YOUR INSTRUCTIONS — Look below for the line holding "destruct s as [p d]. cbn [ws_phase]." and the line holding "case_answer; cbn; (split;". Transcribe exactly those lines and all lines between them, nothing more.

START RECORDS

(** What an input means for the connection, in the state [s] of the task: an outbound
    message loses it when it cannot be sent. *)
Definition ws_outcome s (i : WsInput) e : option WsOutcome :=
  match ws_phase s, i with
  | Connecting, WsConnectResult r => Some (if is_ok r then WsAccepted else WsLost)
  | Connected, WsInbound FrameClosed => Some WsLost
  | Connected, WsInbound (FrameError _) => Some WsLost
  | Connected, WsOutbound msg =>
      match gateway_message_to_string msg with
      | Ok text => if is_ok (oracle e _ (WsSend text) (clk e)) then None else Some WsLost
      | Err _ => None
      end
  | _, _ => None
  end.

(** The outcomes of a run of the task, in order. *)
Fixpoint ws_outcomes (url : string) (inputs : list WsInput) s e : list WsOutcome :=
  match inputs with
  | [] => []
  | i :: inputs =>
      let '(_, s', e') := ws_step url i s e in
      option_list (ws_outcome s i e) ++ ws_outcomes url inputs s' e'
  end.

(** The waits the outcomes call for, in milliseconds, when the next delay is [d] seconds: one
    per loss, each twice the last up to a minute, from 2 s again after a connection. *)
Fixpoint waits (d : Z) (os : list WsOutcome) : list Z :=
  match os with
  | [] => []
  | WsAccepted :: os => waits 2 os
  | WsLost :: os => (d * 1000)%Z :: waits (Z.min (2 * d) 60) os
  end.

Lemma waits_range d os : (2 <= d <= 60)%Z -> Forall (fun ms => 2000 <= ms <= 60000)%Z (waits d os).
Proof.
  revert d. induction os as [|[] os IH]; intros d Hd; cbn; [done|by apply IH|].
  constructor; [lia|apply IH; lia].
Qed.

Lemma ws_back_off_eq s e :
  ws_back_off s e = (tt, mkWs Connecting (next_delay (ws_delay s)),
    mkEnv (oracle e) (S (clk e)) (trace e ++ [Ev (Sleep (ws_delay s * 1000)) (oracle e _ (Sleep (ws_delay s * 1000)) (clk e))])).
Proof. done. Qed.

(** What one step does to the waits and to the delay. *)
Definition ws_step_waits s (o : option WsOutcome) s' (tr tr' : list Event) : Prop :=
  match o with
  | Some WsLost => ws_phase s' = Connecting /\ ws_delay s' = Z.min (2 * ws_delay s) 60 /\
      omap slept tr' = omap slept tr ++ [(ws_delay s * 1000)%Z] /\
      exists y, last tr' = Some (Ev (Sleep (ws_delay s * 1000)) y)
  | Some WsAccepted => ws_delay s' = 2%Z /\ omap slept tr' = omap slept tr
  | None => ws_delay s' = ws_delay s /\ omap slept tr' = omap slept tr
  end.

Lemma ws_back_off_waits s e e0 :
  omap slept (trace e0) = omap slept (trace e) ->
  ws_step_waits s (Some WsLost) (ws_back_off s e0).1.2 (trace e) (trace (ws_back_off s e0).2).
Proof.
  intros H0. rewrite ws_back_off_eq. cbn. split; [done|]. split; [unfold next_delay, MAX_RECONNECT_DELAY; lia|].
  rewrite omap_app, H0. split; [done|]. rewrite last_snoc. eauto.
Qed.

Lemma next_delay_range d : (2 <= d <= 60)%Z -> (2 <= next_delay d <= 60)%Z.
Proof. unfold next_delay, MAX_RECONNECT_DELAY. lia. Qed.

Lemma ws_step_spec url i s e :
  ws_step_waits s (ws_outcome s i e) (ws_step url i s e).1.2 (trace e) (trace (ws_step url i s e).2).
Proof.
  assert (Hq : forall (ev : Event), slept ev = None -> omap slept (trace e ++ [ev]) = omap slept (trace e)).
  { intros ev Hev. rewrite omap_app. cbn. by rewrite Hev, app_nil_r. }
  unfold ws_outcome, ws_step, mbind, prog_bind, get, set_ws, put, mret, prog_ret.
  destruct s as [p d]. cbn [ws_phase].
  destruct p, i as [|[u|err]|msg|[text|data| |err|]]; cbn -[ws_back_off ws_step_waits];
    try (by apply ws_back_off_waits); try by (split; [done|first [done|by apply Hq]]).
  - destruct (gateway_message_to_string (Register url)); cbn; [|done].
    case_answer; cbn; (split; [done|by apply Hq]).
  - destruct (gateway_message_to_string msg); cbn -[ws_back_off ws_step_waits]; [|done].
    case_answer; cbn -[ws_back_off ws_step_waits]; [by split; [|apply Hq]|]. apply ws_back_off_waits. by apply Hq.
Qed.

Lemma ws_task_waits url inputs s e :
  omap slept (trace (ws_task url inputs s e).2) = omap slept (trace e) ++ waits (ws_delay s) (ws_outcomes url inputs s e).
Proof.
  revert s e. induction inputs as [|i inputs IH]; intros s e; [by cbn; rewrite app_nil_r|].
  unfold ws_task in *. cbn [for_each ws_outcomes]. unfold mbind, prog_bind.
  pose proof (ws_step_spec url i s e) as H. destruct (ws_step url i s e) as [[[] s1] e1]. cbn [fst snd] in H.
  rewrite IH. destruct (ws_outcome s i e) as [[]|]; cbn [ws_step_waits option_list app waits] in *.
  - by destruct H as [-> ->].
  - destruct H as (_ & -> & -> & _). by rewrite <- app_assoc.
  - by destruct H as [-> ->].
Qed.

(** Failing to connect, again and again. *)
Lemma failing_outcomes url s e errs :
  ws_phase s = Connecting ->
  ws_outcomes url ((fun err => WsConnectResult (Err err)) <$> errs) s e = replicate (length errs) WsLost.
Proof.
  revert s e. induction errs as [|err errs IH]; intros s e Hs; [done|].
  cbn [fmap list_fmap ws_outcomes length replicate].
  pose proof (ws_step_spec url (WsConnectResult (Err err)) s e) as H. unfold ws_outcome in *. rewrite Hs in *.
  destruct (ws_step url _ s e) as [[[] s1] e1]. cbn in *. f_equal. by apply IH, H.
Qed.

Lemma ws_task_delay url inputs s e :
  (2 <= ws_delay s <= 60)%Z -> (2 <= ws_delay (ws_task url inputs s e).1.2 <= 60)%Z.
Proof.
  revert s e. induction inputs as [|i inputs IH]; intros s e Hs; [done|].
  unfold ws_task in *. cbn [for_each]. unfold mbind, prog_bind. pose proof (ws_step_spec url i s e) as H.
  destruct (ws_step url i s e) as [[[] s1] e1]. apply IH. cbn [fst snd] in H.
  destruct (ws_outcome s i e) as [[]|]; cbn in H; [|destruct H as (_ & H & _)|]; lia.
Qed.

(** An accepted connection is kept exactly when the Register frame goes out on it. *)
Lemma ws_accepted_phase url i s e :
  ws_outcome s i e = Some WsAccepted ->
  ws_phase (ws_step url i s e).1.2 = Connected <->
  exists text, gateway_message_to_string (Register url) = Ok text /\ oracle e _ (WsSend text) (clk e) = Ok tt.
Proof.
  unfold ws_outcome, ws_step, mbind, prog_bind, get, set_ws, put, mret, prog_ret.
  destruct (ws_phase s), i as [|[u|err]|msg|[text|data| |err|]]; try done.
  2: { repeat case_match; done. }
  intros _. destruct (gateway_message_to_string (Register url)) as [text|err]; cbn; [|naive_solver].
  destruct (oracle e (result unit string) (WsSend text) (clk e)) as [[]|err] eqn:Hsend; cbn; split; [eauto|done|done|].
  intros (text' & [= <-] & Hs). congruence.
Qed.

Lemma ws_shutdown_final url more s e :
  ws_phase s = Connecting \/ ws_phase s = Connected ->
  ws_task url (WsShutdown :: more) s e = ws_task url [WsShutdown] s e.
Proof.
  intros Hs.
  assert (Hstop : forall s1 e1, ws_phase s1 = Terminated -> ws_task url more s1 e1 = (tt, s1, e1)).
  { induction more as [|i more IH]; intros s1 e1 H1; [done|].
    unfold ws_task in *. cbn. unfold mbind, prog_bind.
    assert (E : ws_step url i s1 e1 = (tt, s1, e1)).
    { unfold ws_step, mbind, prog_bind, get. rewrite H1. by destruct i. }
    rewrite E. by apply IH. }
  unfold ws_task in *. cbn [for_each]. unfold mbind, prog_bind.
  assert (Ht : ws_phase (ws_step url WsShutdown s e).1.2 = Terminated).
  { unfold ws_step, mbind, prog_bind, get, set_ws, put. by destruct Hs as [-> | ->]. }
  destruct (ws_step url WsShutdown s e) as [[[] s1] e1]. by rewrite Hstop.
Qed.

END RECORDS

SOLUTION FOR THIS PROBLEM —
  destruct s as [p d]. cbn [ws_phase].
  destruct p, i as [|[u|err]|msg|[text|data| |err|]]; cbn -[ws_back_off ws_step_waits];
    try (by apply ws_back_off_waits); try by (split; [done|first [done|by apply Hq]]).
  - destruct (gateway_message_to_string (Register url)); cbn; [|done].
    case_answer; cbn; (split; [done|by apply Hq]).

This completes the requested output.